There's a pattern here with a loop surrounding a call to wait. The thread calling the method has to keep waiting until the test in the loop is false. The state that lets the thread proceed from waiting is called the condition. The wait method is called in a loop mainly because the notified thread doesn't have ownership of the lock, it needs to test the current state once it re-acquires the lock.
You would wake up all the threads in a lock's wait set by calling notifyAll on that lock. In practice that's not optimal, because typically only one of the threads can acquire the lock and make progress at a time. Using notifyAll happens when threads contending for the same lock can be waiting for different conditions and a notification could be for a state that is irrelevant to some threads. If notify is used then only one thread (chosen at the whim of the scheduler) is woken up. If the condition that the thread is waiting on isn't what the notify was for then the notification is lost and no thread makes progress. With notifyAll if the notification is applicable to any of the threads then one of them can make progress. Which beats the alternative, even at the cost of all the other waiting threads getting context-switched and going back to waiting.
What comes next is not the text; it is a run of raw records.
(* ===== verification/Options.v ===== *)
(** pkg/server/config.go, the server options: each is a change of the option set,
    and a constructor call folds them over an empty one.

    The logger, the metrics sink and the clock are not options of the model: what
    they are given is in its traces and in the times of its turns. *)

From stdpp Require Import sorting strings.
From S2P Require Import Prelude.
From S2P Require Import Netip.
From S2P Require Import Ids.
From S2P Require Import Auth.
From S2P Require Import Circuit.
From S2P Require Import Server.
From S2P Require Import Rib.
From S2P Require Import EndX.
From S2P Require Import Mutate.
From S2P Require Import Serve.
Local Open Scope Z_scope.

Section Options.
Context {F : Type}.

Definition ServerOption : Type := options F -> options F.

Definition WithSystemID (id : SystemID) : ServerOption := fun o =>
    mkOptions id (o_areaAddrs o) (o_hostname o) (o_circuits o) (o_prefixes o) (o_connected o) (o_locators o)
      (o_flexAlgos o) (o_fib o) (o_overloadOnStartup o) (o_areaAuth o) (o_domainAuth o) (o_advertiseFilter o)
      (o_l2LeakFilter o) (o_fibFilter o) (o_lsdbEntryLimit o) (o_lspMTU o).
Definition WithAreaAddresses (areas : list bytes) : ServerOption := fun o =>
    mkOptions (o_systemID o) areas (o_hostname o) (o_circuits o) (o_prefixes o) (o_connected o) (o_locators o)
      (o_flexAlgos o) (o_fib o) (o_overloadOnStartup o) (o_areaAuth o) (o_domainAuth o) (o_advertiseFilter o)
      (o_l2LeakFilter o) (o_fibFilter o) (o_lsdbEntryLimit o) (o_lspMTU o).
Definition WithHostname (name : bytes) : ServerOption := fun o =>
    mkOptions (o_systemID o) (o_areaAddrs o) name (o_circuits o) (o_prefixes o) (o_connected o) (o_locators o)
      (o_flexAlgos o) (o_fib o) (o_overloadOnStartup o) (o_areaAuth o) (o_domainAuth o) (o_advertiseFilter o)
      (o_l2LeakFilter o) (o_fibFilter o) (o_lsdbEntryLimit o) (o_lspMTU o).
Definition WithCircuit (k : CircuitConfig) (conn : list Prefix) : ServerOption := fun o =>
    mkOptions (o_systemID o) (o_areaAddrs o) (o_hostname o) (o_circuits o ++ [(k, conn)]) (o_prefixes o)
      (o_connected o) (o_locators o) (o_flexAlgos o) (o_fib o) (o_overloadOnStartup o) (o_areaAuth o) (o_domainAuth o)
      (o_advertiseFilter o) (o_l2LeakFilter o) (o_fibFilter o) (o_lsdbEntryLimit o) (o_lspMTU o).
Definition WithAdvertisedPrefix (p : Prefix) (metric : Z) : ServerOption := fun o =>
    mkOptions (o_systemID o) (o_areaAddrs o) (o_hostname o) (o_circuits o) (o_prefixes o ++ [mkAdvertised p metric])
      (o_connected o) (o_locators o) (o_flexAlgos o) (o_fib o) (o_overloadOnStartup o) (o_areaAuth o) (o_domainAuth o)
      (o_advertiseFilter o) (o_l2LeakFilter o) (o_fibFilter o) (o_lsdbEntryLimit o) (o_lspMTU o).
Definition WithFIB (f : F) : ServerOption := fun o =>
    mkOptions (o_systemID o) (o_areaAddrs o) (o_hostname o) (o_circuits o) (o_prefixes o) (o_connected o)
      (o_locators o) (o_flexAlgos o) f (o_overloadOnStartup o) (o_areaAuth o) (o_domainAuth o) (o_advertiseFilter o)
      (o_l2LeakFilter o) (o_fibFilter o) (o_lsdbEntryLimit o) (o_lspMTU o).
Definition WithAdvertiseFilter (f : AdvertisedPrefix -> bool) : ServerOption := fun o =>
    mkOptions (o_systemID o) (o_areaAddrs o) (o_hostname o) (o_circuits o) (o_prefixes o) (o_connected o)
      (o_locators o) (o_flexAlgos o) (o_fib o) (o_overloadOnStartup o) (o_areaAuth o) (o_domainAuth o) (Some f)
      (o_l2LeakFilter o) (o_fibFilter o) (o_lsdbEntryLimit o) (o_lspMTU o).
Definition WithL2LeakFilter (f : AdvertisedPrefix -> bool) : ServerOption := fun o =>
    mkOptions (o_systemID o) (o_areaAddrs o) (o_hostname o) (o_circuits o) (o_prefixes o) (o_connected o)
      (o_locators o) (o_flexAlgos o) (o_fib o) (o_overloadOnStartup o) (o_areaAuth o) (o_domainAuth o)
      (o_advertiseFilter o) (Some f) (o_fibFilter o) (o_lsdbEntryLimit o) (o_lspMTU o).
Definition WithFIBFilter (f : RouteInfo -> bool) : ServerOption := fun o =>
    mkOptions (o_systemID o) (o_areaAddrs o) (o_hostname o) (o_circuits o) (o_prefixes o) (o_connected o)
      (o_locators o) (o_flexAlgos o) (o_fib o) (o_overloadOnStartup o) (o_areaAuth o) (o_domainAuth o)
      (o_advertiseFilter o) (o_l2LeakFilter o) (Some f) (o_lsdbEntryLimit o) (o_lspMTU o).
Definition WithConnectedPrefix (p : Prefix) : ServerOption := fun o =>
    mkOptions (o_systemID o) (o_areaAddrs o) (o_hostname o) (o_circuits o) (o_prefixes o)
      (o_connected o ++ [Masked p]) (o_locators o) (o_flexAlgos o) (o_fib o) (o_overloadOnStartup o) (o_areaAuth o)
      (o_domainAuth o) (o_advertiseFilter o) (o_l2LeakFilter o) (o_fibFilter o) (o_lsdbEntryLimit o) (o_lspMTU o).
Definition WithSRv6LocatorForAlgo (p : Prefix) (a : Z) : ServerOption := fun o =>
    mkOptions (o_systemID o) (o_areaAddrs o) (o_hostname o) (o_circuits o) (o_prefixes o) (o_connected o)
      (o_locators o ++ [mkLocatorConfig p a]) (o_flexAlgos o) (o_fib o) (o_overloadOnStartup o) (o_areaAuth o)
      (o_domainAuth o) (o_advertiseFilter o) (o_l2LeakFilter o) (o_fibFilter o) (o_lsdbEntryLimit o) (o_lspMTU o).
Definition WithSRv6Locator (p : Prefix) : ServerOption := WithSRv6LocatorForAlgo p 0.
Definition WithFlexAlgo (fa : FlexAlgoConfig) : ServerOption := fun o =>
    mkOptions (o_systemID o) (o_areaAddrs o) (o_hostname o) (o_circuits o) (o_prefixes o) (o_connected o)
      (o_locators o) (o_flexAlgos o ++ [fa]) (o_fib o) (o_overloadOnStartup o) (o_areaAuth o) (o_domainAuth o)
      (o_advertiseFilter o) (o_l2LeakFilter o) (o_fibFilter o) (o_lsdbEntryLimit o) (o_lspMTU o).
Definition WithAreaAuth (a : AuthConfig) : ServerOption := fun o =>
    mkOptions (o_systemID o) (o_areaAddrs o) (o_hostname o) (o_circuits o) (o_prefixes o) (o_connected o)
      (o_locators o) (o_flexAlgos o) (o_fib o) (o_overloadOnStartup o) a (o_domainAuth o) (o_advertiseFilter o)
      (o_l2LeakFilter o) (o_fibFilter o) (o_lsdbEntryLimit o) (o_lspMTU o).
Definition WithDomainAuth (a : AuthConfig) : ServerOption := fun o =>
    mkOptions (o_systemID o) (o_areaAddrs o) (o_hostname o) (o_circuits o) (o_prefixes o) (o_connected o)
      (o_locators o) (o_flexAlgos o) (o_fib o) (o_overloadOnStartup o) (o_areaAuth o) a (o_advertiseFilter o)
      (o_l2LeakFilter o) (o_fibFilter o) (o_lsdbEntryLimit o) (o_lspMTU o).
Definition WithAreaPassword (pw : bytes) : ServerOption := WithAreaAuth (mkAuthConfig AuthMD5 0 pw []).
Definition WithDomainPassword (pw : bytes) : ServerOption := WithDomainAuth (mkAuthConfig AuthMD5 0 pw []).
Definition WithLSDBEntryLimit (n : Z) : ServerOption := fun o =>
    mkOptions (o_systemID o) (o_areaAddrs o) (o_hostname o) (o_circuits o) (o_prefixes o) (o_connected o)
      (o_locators o) (o_flexAlgos o) (o_fib o) (o_overloadOnStartup o) (o_areaAuth o) (o_domainAuth o)
      (o_advertiseFilter o) (o_l2LeakFilter o) (o_fibFilter o) n (o_lspMTU o).
Definition WithLSPMTU (n : Z) : ServerOption := fun o =>
    mkOptions (o_systemID o) (o_areaAddrs o) (o_hostname o) (o_circuits o) (o_prefixes o) (o_connected o)
      (o_locators o) (o_flexAlgos o) (o_fib o) (o_overloadOnStartup o) (o_areaAuth o) (o_domainAuth o)
      (o_advertiseFilter o) (o_l2LeakFilter o) (o_fibFilter o) (o_lsdbEntryLimit o) n.
Definition WithOverloadOnStartup (d : Z) : ServerOption := fun o =>
    mkOptions (o_systemID o) (o_areaAddrs o) (o_hostname o) (o_circuits o) (o_prefixes o) (o_connected o)
      (o_locators o) (o_flexAlgos o) (o_fib o) d (o_areaAuth o) (o_domainAuth o) (o_advertiseFilter o)
      (o_l2LeakFilter o) (o_fibFilter o) (o_lsdbEntryLimit o) (o_lspMTU o).

(** [var o options]; [noop] stands for the nil forwarding table, which
    [NewIsisServer] replaces by one that discards every update. *)
Definition no_options (noop : F) : options F :=
  mkOptions (replicate 6 0) [] [] [] [] [] [] [] noop 0 (mkAuthConfig AuthMD5 0 [] []) (mkAuthConfig AuthMD5 0 [] [])
    None None None 0 0.

Definition apply_options (noop : F) (opts : list ServerOption) : options F :=
  fold_left (fun o opt => opt o) opts (no_options noop).

Definition ValidateOptions (noop : F) (opts : list ServerOption) : outcome bool :=
  options_validate (apply_options noop opts).
End Options.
In the posted code the intention seems to be to avoid using notifyAll by having a separate lock object for each condition. The object r has threads waiting on it until the buffer is not empty, the object w has threads waiting on it until the buffer is empty. That way when notify is called it's sure to wake a thread that the notify is relevant to (only threads waiting to put can be woken up by w.notify()
).
The problem with this code is that the put and take operations acquire both locks, and they acquire them in the opposite order from each other. That's a really good way to cause a deadlock. With the synchronized keyword and intrinsic locks there is no way to timeout and back off, there's no good way to recover. Once you have the case where one thread has r and wants w, while another has w and wants r, then you're stuck. The two threads each holding a lock can't make progress, and any other threads can't get either lock, causing every thread trying to enter a method of this buffer to block until you kill the JVM.